Inhibin and epithelial membrane antigen immunohistochemistry assist in the diagnosis of sex cord-stromal tumors and provide clues to the histogenesis of hypercalcemic small cell carcinomas.

Ovarian sex cord-stromal tumors are a morphologically diverse group of neoplasms that can mimic the appearance of other ovarian tumors. Because the treatment and prognosis of sex cord-stromal tumors differs substantially from those of other ovarian neoplasms, the development of an immunohistochemical panel to support the diagnosis of the former group of tumors would be useful. In this report, the utility of immunostaining for inhibin alpha, epithelial membrane antigen, MIC2 gene protein product, and keratin in the differential diagnosis of sex cord-stromal tumors was assessed in formalin-fixed, paraffin-embedded sections. In addition, the immunohistochemical staining pattern of ovarian small cell carcinomas (SCCs), hypercalcemic type, was analyzed in an attempt to clarify the histogenesis of these tumors. Thirty-two (97%) of 33 granulosa cell tumors (GCTs), 10 (91%) of 11 Sertoli-Leydig cell tumors (SLCTs), and 4 (8%) of 51 carcinomas showed inhibin alpha immunopositivity. None of the 3 lymphomas, 5 carcinoids, 6 dysgerminomas, or 12 SCCs showed inhibin alpha positivity. Eighteen (55%) GCTs, 6 (55%) SLCTs, 6 (12%) carcinomas, and 7 (58%) SCCs showed MIC2 gene expression. None of the GCTs and only one SLCT showed epithelial membrane antigen (EMA) positivity, although 92% of surface epithelial carcinomas and 75% of SCCs were immunoreactive.

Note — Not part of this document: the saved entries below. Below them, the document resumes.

Lemma digits_sound s :
  s = fst (json.digits s) +:+ snd (json.digits s) /\
  (fst (json.digits s) = "" \/ grammar.digits (fst (json.digits s))) /\
  follow.no_digit (snd (json.digits s)).
Proof.
  induction s as [|c s (IH1 & IH2 & IH3)]; cbn; [by auto|].
  destruct (json.isDigit c) eqn:Hc; rewrite isDigit_digit in Hc.
  - destruct (json.digits s) as [ds rest]. cbn in *. split; [by rewrite <- IH1|].
    split; [right|done]. destruct IH2 as [->|IH2]; by constructor.
  - cbn. auto.
Qed.

Lemma digits1_sound s ds rest :
  json.digits1 s = json.Ok ds rest -> s = ds +:+ rest /\ grammar.digits ds.
Proof.
  unfold json.digits1. destruct s as [|c s]; [done|].
  destruct (json.isDigit c) eqn:Hc; [|done].
  pose proof (digits_sound (String c s)) as (H1 & H2 & _).
  destruct (json.digits (String c s)) as [ds' rest'] eqn:Hd. cbn [fst snd] in *.
  intros [= <- <-]. split; [done|]. destruct H2 as [->|H2]; [|done].
  cbn in Hd. rewrite Hc in Hd. by destruct (json.digits s).
Qed.

Lemma digit_facts c :
  grammar.digit c = true ->
  Ascii.eqb c "." = false /\ Ascii.eqb c "e" = false /\ Ascii.eqb c "E" = false /\
  Ascii.eqb c "+" = false /\ Ascii.eqb c "-" = false.
Proof. by bytes c. Qed.

Lemma ends_number_no_digit rest : follow.ends_number rest -> follow.no_digit rest.
Proof. destruct rest; [done|]. by intros [? _]. Qed.

Lemma exponent_complete e rest :
  grammar.exp_text e -> follow.ends_number rest ->
  json.exponent (e +:+ rest) = json.Ok e rest.
Proof.
  intros He Hrest. pose proof (ends_number_no_digit _ Hrest) as Hnd.
  destruct He as [|e ds He Hds|e sg ds He Hsg Hds].
  - change ("" +:+ rest) with rest. destruct rest as [|c rest]; [done|].
    destruct Hrest as (_ & _ & H1 & H2). cbn.
    destruct (Ascii.eqb_spec c "e"); [done|]. by destruct (Ascii.eqb_spec c "E").
  - cbn [String.append json.exponent].
    replace (Ascii.eqb e "e" || Ascii.eqb e "E") with true by (by destruct He as [->| ->]).
    destruct (digits_head ds Hds) as (c & ds' & Heq & Hc).
    destruct (digit_facts c Hc) as (_ & _ & _ & Hp & Hm).
    pose proof (digits1_complete ds rest Hds Hnd) as Hd. rewrite Heq in *.
    cbn [String.append] in *. by rewrite Hp, Hm, Hd.
  - cbn [String.append json.exponent].
    replace (Ascii.eqb e "e" || Ascii.eqb e "E") with true by (by destruct He as [->| ->]).
    replace (Ascii.eqb sg "+" || Ascii.eqb sg "-") with true by (by destruct Hsg as [->| ->]).
    by rewrite (digits1_complete ds rest Hds Hnd).
Qed.

Lemma exponent_sound s e rest :
  json.exponent s = json.Ok e rest -> s = e +:+ rest /\ grammar.exp_text e.
Proof.
  unfold json.exponent. destruct s as [|c s]; [intros [= <- <-]; split; [done|constructor]|].
  destruct (Ascii.eqb c "e" || Ascii.eqb c "E") eqn:Hc;
    [|intros [= <- <-]; split; [done|constructor]].
  assert (c = "e"%char \/ c = "E"%char) as Hc'.
  { destruct (Ascii.eqb_spec c "e"); [by left|]. destruct (Ascii.eqb_spec c "E"); [by right|done]. }
  destruct s as [|sg s]; [done|].
  destruct (Ascii.eqb sg "+" || Ascii.eqb sg "-") eqn:Hsg.
  - assert (sg = "+"%char \/ sg = "-"%char) as Hsg'.
    { destruct (Ascii.eqb_spec sg "+"); [by left|].
      destruct (Ascii.eqb_spec sg "-"); [by right|done]. }
    destruct (json.digits1 s) as [ds r| | |] eqn:Hd; try done.
    apply digits1_sound in Hd as [-> Hds]. intros [= <- <-]. split; [done|].
    by constructor.
  - destruct (json.digits1 (String sg s)) as [ds r| | |] eqn:Hd; try done.
    apply digits1_sound in Hd as [Heq Hds]. intros [= <- <-]. split; [by rewrite Heq|].
    by constructor.
Qed.

Lemma exp_no_digit e rest :
  grammar.exp_text e -> follow.ends_number rest ->
  follow.ends_number (e +:+ rest) \/
  exists c s, e +:+ rest = String c s /\ (c = "e"%char \/ c = "E"%char).
Proof. intros [] ?; [by left|right; eauto|right; eauto]. Qed.

Lemma fraction_complete f e rest :
  grammar.frac_text f -> grammar.exp_text e -> follow.ends_number rest ->
  json.fraction (f +:+ e +:+ rest) = json.Ok (f +:+ e) rest.
Proof.
  intros Hf He Hrest. pose proof (exponent_complete e rest He Hrest) as Hexp.
  destruct Hf as [|ds Hds].
  - change ("" +:+ ?x) with x. unfold json.fraction.
    destruct (e +:+ rest) as [|c s] eqn:Hs; [by destruct e, rest|].
    replace (Ascii.eqb c ".") with false; [done|].
    destruct (exp_no_digit e rest He Hrest) as [H|(c' & s' & Heq & Hc)]; rewrite Hs in *.
    + destruct H as (_ & H & _). by destruct (Ascii.eqb_spec c ".").
    + injection Heq as -> ->. by destruct Hc as [->| ->].
  - cbn [String.append json.fraction Ascii.eqb Bool.eqb]. cbn [andb].
    rewrite digits1_complete; [|done|].
    + cbn. by rewrite Hexp.
    + destruct (exp_no_digit e rest He Hrest) as [H|(c' & s' & -> & Hc)].
      * by apply ends_number_no_digit.
      * by destruct Hc as [->| ->].
Qed.

Lemma fraction_sound s x rest :
  json.fraction s = json.Ok x rest ->
  s = x +:+ rest /\ exists f e, x = f +:+ e /\ grammar.frac_text f /\ grammar.exp_text e.
Proof.
  unfold json.fraction. destruct s as [|c s].
  { intros [= <- <-]. split; [done|]. exists "", "". repeat split; constructor. }
  destruct (Ascii.eqb_spec c ".") as [->|Hc].
  - destruct (json.digits1 s) as [ds r| | |] eqn:Hd; try done. cbn.
    apply digits1_sound in Hd as [-> Hds].
    destruct (json.exponent r) as [e r'| | |] eqn:He; try done. cbn.
    apply exponent_sound in He as [-> He]. intros [= <- <-].
    split; [by cbn [String.append]; rewrite append_assoc|].
    exists (String "." ds), e. repeat split; [by constructor|done].
  - intros [-> He]%exponent_sound. split; [done|].
    exists "", x. repeat split; [constructor|done].
Qed.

These data suggest that detection of inhibin immunoreactivity in an ovarian tumor that is EMA-negative provides both sensitive and specific support for the diagnosis of a sex cord-stromal tumor. Because SCCs generally stain for EMA but not for inhibin, it appears that SCCs probably represent a variant of surface epithelial tumor rather than a type of sex cord-stromal tumor.